§ HOW TO COMPLETE THIS TASK:
Could you set down exactly the lines of the data below, starting at the one that holds "(forall g, g ∈ blocks" and ending at the one that holds "specialize (Hzero x).", both included, and only those?

§ Saved entries:

--- START ---

(** A heap whose last free block grows to the new end of the image. *)
Lemma grow_last s l1 h l2 size :
  heap_ok s -> free_of s = l1 ++ h :: l2 -> 0 < size -> bytes (blocks s) + size < 2 ^ 31 -> end_of h + size < 2 ^ 64 ->
  (forall g, g ∈ blocks s -> end_of g <= end_of h) ->
  let s' := put_heap s (active_of s) (l1 ++ with_length h (hi_length h + size) :: l2) (totalFreeMemAvailable (heap_ s)) (freed (heap_ s)) in
  heap_ok s' /\ (forall x, owners (free_of s') x = owners (free_of s) x + if decide (end_of h <= x < end_of h + size) then 1 else 0) /\
  bytes (blocks s') = bytes (blocks s) + size.
Proof.
  intros HO El Hs Hb He Htop s'. assert (h ∈ free_of s) as Hin by (rewrite El; set_solver).
  pose proof (proj1 (Forall_forall _ _) (ho_free s HO) h Hin) as [I1 I2 I3 I4].
  assert (forall x, owners (free_of s') x = owners (free_of s) x + if decide (end_of h <= x < end_of h + size) then 1 else 0) as Hown.
  { intros x. unfold s', free_of at 1, put_heap. simpl. rewrite El, !zsum_app, !zsum_cons.
    assert (owns x (with_length h (hi_length h + size)) = owns x h + if decide (end_of h <= x < end_of h + size) then 1 else 0) by own_solve. lia. }
  assert (bytes (blocks s') = bytes (blocks s) + size) as Hby.
  { unfold s', blocks, free_of, active_of, put_heap. simpl. fold (free_of s) (active_of s). rewrite El, !zsum_app, !zsum_cons. simpl. lia. }
  assert (forall x, end_of h <= x -> owners (blocks s) x = 0) as Hzero.
  { intros x Hx. assert (forall l, (forall g, g ∈ l -> end_of g <= end_of h) -> owners l x = 0) as Hl; [|by apply Hl].
    induction l as [|g l IH]; intros Hl; [done|]. rewrite zsum_cons, owns_out; [apply IH; intros; apply Hl; by right|].
    specialize (Hl g ltac:(by left)). lia. }
  split; [|by split]. split.
  - unfold s', free_of, put_heap. simpl. pose proof (ho_free s HO) as HF. rewrite El in HF. apply Forall_app in HF as [F1 F2].
    apply Forall_cons in F2 as [_ F2]. apply Forall_app. split; [done|]. constructor; [|done]. split; unfold end_of in *; simpl; try done; lia.
  - apply (ho_active s HO).
  - intros x. unfold blocks. rewrite zsum_app, Hown. change (active_of s') with (active_of s). pose proof (ho_once s HO x) as H1.
    specialize (Hzero x). unfold blocks in H1, Hzero. rewrite zsum_app in H1, Hzero. case_decide as Hd; [|lia]. specialize (Hzero ltac:(lia)).
    pose proof (owners_nonneg (free_of s) x). pose proof (owners_nonneg (items_of (active_of s)) x). lia.
  - rewrite Hby. done.
  - unfold s', free_of, put_heap. simpl. destruct (free_sorted_split s l1 h l2 HO El) as (G1 & G2 & G3). apply sorted_between; [done| |]; simpl.
    + intros g Hg. specialize (G1 g Hg). pose proof (proj1 (Forall_forall _ _) (ho_free s HO) g ltac:(rewrite El; set_solver)) as [? ? ? ?].
      unfold end_of in *. lia.
    + intros g Hg. specialize (G2 g Hg). unfold end_of in *. lia.
Qed.

Lemma owners_above l x a : (forall g, g ∈ l -> end_of g <= a) -> a <= x -> owners l x = 0.
Proof.
  intros Hl Hx. induction l as [|g l IH]; [done|]. rewrite zsum_cons, owns_out; [apply IH; intros; apply Hl; by right|].
  specialize (Hl g ltac:(by left)). lia.
Qed.

(** The image with a heap and a new end. *)
Definition extend (b : binaryEdit) (s' : addressSpace) (high' : Z) : binaryEdit :=
  mk_edit s' (be_width b) (be_lowWaterMark b) high' (be_memoryTracker b) (be_objs b) (be_next b) (be_dirty b).
Lemma flush_static_run (t : trap_maps S) l (w := getAddressWidth (tm_as t)) (size := table_mutatee_size t) :
  maps_ok t l -> sp_ok (tm_as t) -> mappings_fit w (tm_mapping t) -> current_table t = 0 -> needs_updating t = true -> blockFlushes t = false ->
  sp_room (tm_as t) (size * (w * 2) + TRAP_HEADER_SIZE) -> size * (w * 2) + TRAP_HEADER_SIZE < 2 ^ 32 ->
  exists t' es a, flush rtlib padding isStaticBinary t = Ret (tt, t') /\ sp_ok (tm_as t') /\ table_header t' = a /\ 0 < a /\
    tm_symtab t' = tm_symtab t ++ header_symbols a /\
    bytes_at (tm_as t') a (header_bytes padding size) /\ entries_at (tm_as t') (a + TRAP_HEADER_SIZE) w es /\ Z.of_nat (length es) = size /\
    StronglySorted Z.lt (tr_source <$> es) /\ (forall k, k ∈ tr_source <$> es <-> in_mutatee (tm_mapping t) k) /\ (forall e, e ∈ es -> settled (tm_mapping t) e).
Proof.
  intros HO HS HF Htab Hne Hbl Hroom Hn. pose proof (sp_width _ HS) as Hw2. fold w in Hw2. pose proof (word_bound w Hw2) as HW64.
  destruct (plan_flush_run true t l HO) as (adds & upds & mp & EP & HP & Hlen & Hsort). destruct (Hsort eq_refl) as [-> Hss]. simpl in EP, HP, Hlen.
  pose proof (mo_small _ _ HO) as Hsm. fold size in Hsm, Hlen. set (t1 := planned t mp 0) in *.
  destruct (allocateTable_static t1) as (s2 & a & EA & A1 & A2 & A3 & A4); try done; [simpl; fold size; lia|]. simpl in EA, A2, A3, A4. fold w in A2. fold size in EA, A3, A4.
  set (t2 := mk_maps _ _ _ _ _ _ _ _ _ _ _ _ _) in EA. destruct (sp_pos _ _ _ A1 (or_introl A3)) as (P1 & P2 & P3).
  assert (mappings_fit w mp) as HF' by (by eapply mappings_fit_plan).
  assert (forall k, k ∈ adds -> exists m0 m, tm_mapping t !! k = Some m0 /\ mp !! k = Some m /\ from_addr m = k /\ to_addr m = to_addr m0) as Hin.
  { intros k (m0 & Hm0 & _)%(fp_in _ _ _ _ _ HP). destruct (flush_plan_same _ _ _ _ _ k m0 HP Hm0) as (m & Hm & (_ & Et & _)).
    exists m0, m. split_and!; try done. by apply (HF' k m). }
  destruct (write_entries_run w adds [] t2 a TRAP_HEADER_SIZE (size * (w * 2) + TRAP_HEADER_SIZE)) as (s3 & EW & HW & Hes); try done.
  { intros k Hk. destruct (Hin k Hk) as (m0 & m & _ & Hm & _). simpl. eauto. }
  { intros _. left. exact A3. }
  { simpl. unfold TRAP_HEADER_SIZE in *. nia. }
  simpl in EW, HW, Hes. set (es := entry_of mp <$> adds) in *. assert (tr_source <$> es = adds) as Hsrc.
  { unfold es. rewrite <- list_fmap_compose. transitivity (id <$> adds); [|apply list_fmap_id]. apply list_fmap_ext. intros i k Hk%list_elem_of_lookup_2.
    unfold entry_of. simpl. by destruct (Hin k Hk) as (m0 & m & _ & -> & Ef & _). }
  assert (length es = length adds) as Hle by apply length_fmap.
  eexists _, es, a. split_and!.
  - unfold flush. rewrite !bind_gets, Hne, Hbl. cbn [negb orb]. rewrite !bind_gets, Hproc. cbn [negb orb].
    rewrite (bind_ret _ _ _ _ _ EP). cbn [fst snd]. rewrite (bind_ret _ _ _ _ _ EA), (bind_ret _ _ _ _ _ EW). reflexivity.
  - apply HW.
  - done.
  - done.
  - done.
  - simpl. eapply wrote_apart; [exact HW|exact A4|]. left. rewrite header_bytes_length. unfold TRAP_HEADER_SIZE. lia.
  - exact Hes.
  - lia.
  - by rewrite Hsrc.
  - intros k. rewrite Hsrc. apply HP.
  - intros e (k & -> & Hk)%list_elem_of_fmap. destruct (Hin k Hk) as (m0 & m & Hm0 & Hm & Ef & Et). unfold entry_of. rewrite Hm. exists m0. simpl. by rewrite Ef.
Qed.
End Static.
End Flush.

--- END ---

§ TASK ANSWER:
  (forall g, g ∈ blocks s -> end_of g <= end_of h) ->
  let s' := put_heap s (active_of s) (l1 ++ with_length h (hi_length h + size) :: l2) (totalFreeMemAvailable (heap_ s)) (freed (heap_ s)) in
  heap_ok s' /\ (forall x, owners (free_of s') x = owners (free_of s) x + if decide (end_of h <= x < end_of h + size) then 1 else 0) /\
  bytes (blocks s') = bytes (blocks s) + size.
Proof.
  intros HO El Hs Hb He Htop s'. assert (h ∈ free_of s) as Hin by (rewrite El; set_solver).
  pose proof (proj1 (Forall_forall _ _) (ho_free s HO) h Hin) as [I1 I2 I3 I4].
  assert (forall x, owners (free_of s') x = owners (free_of s) x + if decide (end_of h <= x < end_of h + size) then 1 else 0) as Hown.
  { intros x. unfold s', free_of at 1, put_heap. simpl. rewrite El, !zsum_app, !zsum_cons.
    assert (owns x (with_length h (hi_length h + size)) = owns x h + if decide (end_of h <= x < end_of h + size) then 1 else 0) by own_solve. lia. }
  assert (bytes (blocks s') = bytes (blocks s) + size) as Hby.
  { unfold s', blocks, free_of, active_of, put_heap. simpl. fold (free_of s) (active_of s). rewrite El, !zsum_app, !zsum_cons. simpl. lia. }
  assert (forall x, end_of h <= x -> owners (blocks s) x = 0) as Hzero.
  { intros x Hx. assert (forall l, (forall g, g ∈ l -> end_of g <= end_of h) -> owners l x = 0) as Hl; [|by apply Hl].
    induction l as [|g l IH]; intros Hl; [done|]. rewrite zsum_cons, owns_out; [apply IH; intros; apply Hl; by right|].
    specialize (Hl g ltac:(by left)). lia. }
  split; [|by split]. split.
  - unfold s', free_of, put_heap. simpl. pose proof (ho_free s HO) as HF. rewrite El in HF. apply Forall_app in HF as [F1 F2].
    apply Forall_cons in F2 as [_ F2]. apply Forall_app. split; [done|]. constructor; [|done]. split; unfold end_of in *; simpl; try done; lia.
  - apply (ho_active s HO).
  - intros x. unfold blocks. rewrite zsum_app, Hown. change (active_of s') with (active_of s). pose proof (ho_once s HO x) as H1.
    specialize (Hzero x). unfold blocks in H1, Hzero. rewrite zsum_app in H1, Hzero. case_decide as Hd; [|lia]. specialize (Hzero ltac:(lia)).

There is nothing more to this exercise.